━━━━━ Exercise input ━━━━━

(** The pump looks at the activation flag, which survives a reset, and not at the status
    register: after a reset it serves a queue the guest is still setting up. *)
Example pump_ignores_reset :
  let mc := demo_run (demo_handshake ++ [vsock_reg 0x70 0] ++ demo_rx_setup) in
  match mc_devs mc !! 2%nat with Some (MVirtio t _ _) => t_status t = INIT | _ => False end /\
  mc_mem mc = demo_memory /\ mc_mem (vsock_pump mc 2%nat) <> demo_memory /\
  slice 320 44 (sg_bytes (mc_mem (vsock_pump mc 2%nat))) = packet_wire ex_request.
Proof. cbn zeta. split_and!; [vm_compute; reflexivity..|vm_compute; discriminate|vm_compute; reflexivity]. Qed.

━━━━━

▸ Task description: Your task is to write out, exactly, the line that contains "mc_mem mc = demo_memory" and each line after it to the end of the data, with no other lines.

▸ Expected answer:
  mc_mem mc = demo_memory /\ mc_mem (vsock_pump mc 2%nat) <> demo_memory /\
  slice 320 44 (sg_bytes (mc_mem (vsock_pump mc 2%nat))) = packet_wire ex_request.
Proof. cbn zeta. split_and!; [vm_compute; reflexivity..|vm_compute; discriminate|vm_compute; reflexivity]. Qed.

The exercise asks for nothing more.